Exercise materials:
(* ===== verification/GmApi.v ===== *)
(** * GM-PQ: the integration API

    Models [crates/gm-pq-stack/src/api.rs]: frames on a byte stream, the
    client's full and resumed handshakes, the server with its cookie
    challenge, its tickets and its fallback, and the message channel.  A
    byte stream is the bytes that will arrive, after which it ends, and the
    bytes written; writing does not fail.  The clock is read at the fields of
    [ServerClock].  The scheme is any [Kem] of moderate sizes; [DefaultHybrid]
    is the one the code uses. *)

From S2P Require Import Prelude Bytes GmCrypto GmSession GmTrust GmKem GmHandshake GmCookie GmPsk.

Definition T_MSG1 : Z := 0x01.
Definition T_COOKIE : Z := 0x02.
Definition T_MSG1_RETRY : Z := 0x03.
Definition T_MSG2 : Z := 0x04.
Definition T_MSG3 : Z := 0x05.
Definition T_MSG1_PSK : Z := 0x06.
Definition T_PSK_REJECT : Z := 0x07.

(** ["TKT1"] *)
Definition TICKET_PUSH_PREFIX : list Z := [84; 75; 84; 49].
Definition MAX_FRAME : Z := 2 ^ 20.

(** ** Frames *)

Record Stream := mkStream {
  st_in : list Z;
  st_out : list Z
}.

Definition write_all (b : list Z) : hs Stream unit := hmod (λ s, mkStream (st_in s) (st_out s ++ b)).

(** At the end of the stream, an I/O error. *)
Definition read_exact (n : Z) : hs Stream (list Z) := λ s,
  if zlen (st_in s) <? n then Some (s, inl GmIo)
  else Some (mkStream (drop (Z.to_nat n) (st_in s)) (st_out s), inr (take (Z.to_nat n) (st_in s))).

Definition write_frame (ty : Z) (payload : list Z) : hs Stream unit :=
  _ ⟵ write_all [ty];
  _ ⟵ write_all (to_be 4 (as_u32 (zlen payload)));
  write_all payload.

Definition read_frame : hs Stream (Z * list Z) :=
  hdr ⟵ read_exact 5;
  ty ⟵ hopt (vget hdr 0);
  l ⟵ hopt (slice hdr 1 5);
  let n := from_be l in
  if MAX_FRAME <? n then herr InvalidEncoding else
  buf ⟵ read_exact n;
  hret (ty, buf).

Definition expect_frame (want : Z) : hs Stream (list Z) :=
  '(got, payload) ⟵ read_frame;
  if negb (got =? want) then herr HandshakeState else hret payload.

(** A method of a local object within a computation on the stream. *)
Definition hlocal {S T X} (m : hs T X) (t : T) : hs S (T * X) := λ s,
  match m t with
  | None => None
  | Some (_, inl e) => Some (s, inl e)
  | Some (t', inr x) => Some (s, inr (t', x))
  end.

Section api.
Context {PR : Primitives}.

(** ** The channel *)

Definition send_msg (data : list Z) (session : Session) : hs Stream Session :=
  '(session, packet) ⟵ hopt (session_send data session);
  _ ⟵ write_all (to_be 4 (as_u32 (zlen packet)));
  _ ⟵ write_all packet;
  hret session.

Definition recv_msg (session : Session) : hs Stream (Session * list Z) :=
  hdr ⟵ read_exact 4;
  let n := from_be hdr in
  if MAX_FRAME <? n then herr InvalidEncoding else
  buf ⟵ read_exact n;
  hres (session_recv buf session).

Definition strip_prefix (p l : list Z) : option (list Z) :=
  if bool_decide (take (length p) l = p) then Some (drop (length p) l) else None.

Definition recv_ticket_push (session : Session) : hs Stream (Session * option (list Z * list Z)) :=
  '(session, msg) ⟵ recv_msg session;
  body ⟵ hsome (strip_prefix TICKET_PUSH_PREFIX msg);
  if zlen body <? 2 + 32 then herr InvalidEncoding else
  b ⟵ hopt (slice body 0 2);
  let tlen := from_be b in
  if negb (zlen body =? 2 + tlen + 32) then herr InvalidEncoding else
  ticket ⟵ hopt (slice body 2 (2 + tlen));
  psk ⟵ hopt (slice body (2 + tlen) (zlen body));
  hret (session, Some (ticket, psk)).

Context {K : Kem} {A : StaticAuth K}.

(** ** The client *)

Record ClientOutcome := mkClient {
  co_session : Session;
  co_peer_static : list Z;
  co_resumption : option (list Z * list Z);
  co_resumed : bool;
  co_early_data_accepted : bool
}.

Definition client_connect_full (g : HsRandom) (static_sk : SecretKey) (static_pk : list Z) (anchor : TrustAnchor) : hs Stream ClientOutcome :=
  let init := initiator_new static_sk static_pk in
  '(init, e_pk) ⟵ hlocal (write_msg1 (hr_e_i g)) init;
  _ ⟵ write_frame T_MSG1 e_pk;
  cookie ⟵ expect_frame T_COOKIE;
  let retry := cookie ++ e_pk in
  _ ⟵ write_frame T_MSG1_RETRY retry;
  m2 ⟵ expect_frame T_MSG2;
  '(init, _) ⟵ hlocal (read_msg2 m2) init;
  '(init, (m3, session)) ⟵ hlocal (write_msg3_with_auth (hr_se g) (hr_ss g) (hr_sign g) anchor) init;
  _ ⟵ write_frame T_MSG3 m3;
  let peer_static := default [] (in_peer_static init) in
  '(session, resumption) ⟵ recv_ticket_push session;
  hret (mkClient session peer_static resumption false false).

(** [g'] is the randomness of a fallback. *)
Definition client_connect_resume (g g' : HsRandom) (static_sk : SecretKey) (static_pk : list Z) (anchor : TrustAnchor)
    (ticket psk : list Z) (early_data : option (list Z)) : hs Stream ClientOutcome :=
  let init := initiator_new_with_psk static_sk static_pk psk in
  '(init, e_pk) ⟵ hlocal (write_msg1 (hr_e_i g)) init;
  sealed ⟵ match early_data with
           | Some ed => '(_, c) ⟵ hlocal (seal_early_data ed) init; hret c
           | None => hret []
           end;
  _ ⟵ write_frame T_MSG1_PSK (ticket ++ e_pk ++ sealed);
  '(ty, m2_raw) ⟵ read_frame;
  if ty =? T_PSK_REJECT then
    '(sk, pk) ⟵ hsum (into_static_keys init);
    client_connect_full g' sk pk anchor
  else if ty =? T_MSG2 then
    match m2_raw with
    | [] => herr InvalidEncoding
    | accepted :: m2 =>
        '(init, _) ⟵ hlocal (read_msg2 m2) init;
        '(init, (m3, session)) ⟵ hlocal (write_msg3_with_auth (hr_se g) (hr_ss g) (hr_sign g) anchor) init;
        _ ⟵ write_frame T_MSG3 m3;
        let peer_static := default [] (in_peer_static init) in
        '(session, resumption) ⟵ recv_ticket_push session;
        hret (mkClient session peer_static resumption true (accepted =? 1))
    end
  else herr HandshakeState.

(** ** The server *)

Record ServerConfig := mkServerConfig {
  sc_cookie : CookieIssuer;
  sc_tickets : TicketIssuer;
  sc_anchor : TrustAnchor;
  sc_client_tag : list Z;
  sc_ticket_ttl_secs : Z
}.

(** The clock where it is read: issuing and verifying a cookie, opening a
    ticket, the ticket cache, issuing a ticket. *)
Record ServerClock := mkClock {
  now_cookie : Z;
  now_verify : Z;
  now_open : Z;
  now_cache : Z;
  now_ticket : Z
}.

Record ServerOutcome := mkServer {
  so_session : Session;
  so_peer_static : list Z;
  so_early_data : option (list Z);
  so_resumed : bool
}.

Definition cookie_roundtrip (cfg : ServerConfig) (t : ServerClock) (e_pk : list Z) : hs Stream (list Z) :=
  retry ⟵ expect_frame T_MSG1_RETRY;
  if zlen retry <? COOKIE_LEN then herr InvalidEncoding else
  cookie_echo ⟵ hopt (slice retry 0 COOKIE_LEN);
  e_pk2 ⟵ hopt (slice retry COOKIE_LEN (zlen retry));
  if negb (bool_decide (e_pk2 = e_pk)) then herr HandshakeState else
  _ ⟵ hres (cookie_verify (now_verify t) (sc_client_tag cfg) e_pk cookie_echo (sc_cookie cfg));
  hret e_pk.

(** The channel and the push of a fresh ticket over it. *)
Definition finish_server (cfg : ServerConfig) (t : ServerClock) (rt : TicketRandom) (session : Session) (client_pk : list Z)
    : hs Stream Session :=
  '(ticket, psk) ⟵ hopt (ticket_issue rt (now_ticket t) client_pk (sc_ticket_ttl_secs cfg) (sc_tickets cfg));
  send_msg (TICKET_PUSH_PREFIX ++ to_be 2 (zlen ticket) ++ ticket ++ psk) session.

Definition full_handshake (cfg : ServerConfig) (t : ServerClock) (g : HsRandom) (rt : TicketRandom)
    (static_sk : SecretKey) (static_pk e_pk : list Z) : hs Stream ServerOutcome :=
  let resp := responder_new static_sk static_pk in
  '(resp, _) ⟵ hlocal (read_msg1 e_pk) resp;
  '(resp, m2) ⟵ hlocal (write_msg2 (hr_e_r g) (hr_ee g)) resp;
  _ ⟵ write_frame T_MSG2 m2;
  m3 ⟵ expect_frame T_MSG3;
  '(resp, (session, client_pk)) ⟵ hlocal (read_msg3_with_auth m3 (sc_anchor cfg)) resp;
  session ⟵ finish_server cfg t rt session client_pk;
  hret (mkServer session client_pk None false).

(** The outcome of a method whose error is caught. *)
Definition caught {S X} (r : option (S * (GmError + X))) : option (option (S * X)) :=
  match r with
  | None => None
  | Some (_, inl _) => Some None
  | Some (s, inr x) => Some (Some (s, x))
  end.

(** The part before the first message of a resumption is answered: [inr] is
    the responder, the early data and the fingerprint of the ticket, [inl]
    the fallback.  The cache is consulted as soon as the ticket is open. *)
Definition resume_open (cfg : ServerConfig) (t : ServerClock) (static_sk : SecretKey) (static_pk payload : list Z) (cache : TicketCache)
    : option (TicketCache * (unit + (Responder * option (list Z) * list Z))) :=
  if zlen payload <? TICKET_LEN + PUBLIC_KEY_LEN then Some (cache, inl tt) else
  ticket ← slice payload 0 TICKET_LEN;
  e_pk ← slice payload TICKET_LEN (TICKET_LEN + PUBLIC_KEY_LEN);
  enc_early ← slice payload (TICKET_LEN + PUBLIC_KEY_LEN) (zlen payload);
  p ← ticket_open (now_open t) ticket (sc_tickets cfg);
  match p with
  | inl _ => Some (cache, inl tt)
  | inr p =>
      let '(cache, fresh) := check_and_insert (now_cache t) (tp_ticket_id p) (tp_expires_at p) cache in
      match fresh with
      | inl _ => Some (cache, inl tt)
      | inr _ =>
          r1 ← caught (read_msg1 e_pk (responder_new_with_psk static_sk static_pk (tp_psk p)));
          match r1 with
          | None => Some (cache, inl tt)
          | Some (resp, _) =>
              match enc_early with
              | [] => Some (cache, inr (resp, None, tp_client_pk_fingerprint p))
              | _ =>
                  r2 ← caught (open_early_data enc_early resp);
                  match r2 with
                  | None => Some (cache, inl tt)
                  | Some (_, ed) => Some (cache, inr (resp, Some ed, tp_client_pk_fingerprint p))
                  end
              end
          end
      end
  end.

Definition resume_finish (cfg : ServerConfig) (t : ServerClock) (g : HsRandom) (rt : TicketRandom)
    (resp : Responder) (early_data : option (list Z)) (fingerprint : list Z) : hs Stream ServerOutcome :=
  '(resp, m2) ⟵ hlocal (write_msg2 (hr_e_r g) (hr_ee g)) resp;
  _ ⟵ write_frame T_MSG2 ((match early_data with Some _ => 1 | None => 0 end) :: m2);
  m3 ⟵ expect_frame T_MSG3;
  '(_, (session, client_pk)) ⟵ hlocal (read_msg3_with_auth m3 (sc_anchor cfg)) resp;
  if negb (bool_decide (sm3 [client_pk] = fingerprint)) then herr PeerAuth else
  session ⟵ finish_server cfg t rt session client_pk;
  hret (mkServer session client_pk early_data true).

(** The stream and the shared cache of tickets. *)
Definition cookie_then_full (cfg : ServerConfig) (t : ServerClock) (g : HsRandom) (rt : TicketRandom)
    (static_sk : SecretKey) (static_pk e_pk : list Z) : hs Stream ServerOutcome :=
  _ ⟵ write_frame T_COOKIE (cookie_issue (now_cookie t) (sc_client_tag cfg) e_pk (sc_cookie cfg));
  e_pk ⟵ cookie_roundtrip cfg t e_pk;
  full_handshake cfg t g rt static_sk static_pk e_pk.

Definition server_accept (cfg : ServerConfig) (t : ServerClock) (g : HsRandom) (rt : TicketRandom)
    (static_sk : SecretKey) (static_pk : list Z) (cache : TicketCache) (s : Stream)
    : option (TicketCache * Stream * (GmError + ServerOutcome)) :=
  '(s, first) ← read_frame s;
  match first with
  | inl e => Some (cache, s, inl e)
  | inr (ty, payload) =>
      if ty =? T_MSG1 then
        '(s, r) ← cookie_then_full cfg t g rt static_sk static_pk payload s;
        Some (cache, s, r)
      else if ty =? T_MSG1_PSK then
        '(cache, attempt) ← resume_open cfg t static_sk static_pk payload cache;
        match attempt with
        | inr (resp, early_data, fingerprint) =>
            '(s, r) ← resume_finish cfg t g rt resp early_data fingerprint s;
            Some (cache, s, r)
        | inl _ =>
            '(s, r) ← (_ ⟵ write_frame T_PSK_REJECT [];
                       e_pk ⟵ expect_frame T_MSG1;
                       cookie_then_full cfg t g rt static_sk static_pk e_pk) s;
            Some (cache, s, r)
        end
      else Some (cache, s, inl HandshakeState)
  end.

Task to complete: Copy, exactly and only, the lines above that begin with the one containing "cookie ⟵ expect_frame T_COOKIE;" and finish with the one containing "(** [g'] is the randomness of a fallback. *)".

Output below:
  cookie ⟵ expect_frame T_COOKIE;
  let retry := cookie ++ e_pk in
  _ ⟵ write_frame T_MSG1_RETRY retry;
  m2 ⟵ expect_frame T_MSG2;
  '(init, _) ⟵ hlocal (read_msg2 m2) init;
  '(init, (m3, session)) ⟵ hlocal (write_msg3_with_auth (hr_se g) (hr_ss g) (hr_sign g) anchor) init;
  _ ⟵ write_frame T_MSG3 m3;
  let peer_static := default [] (in_peer_static init) in
  '(session, resumption) ⟵ recv_ticket_push session;
  hret (mkClient session peer_static resumption false false).

(** [g'] is the randomness of a fallback. *)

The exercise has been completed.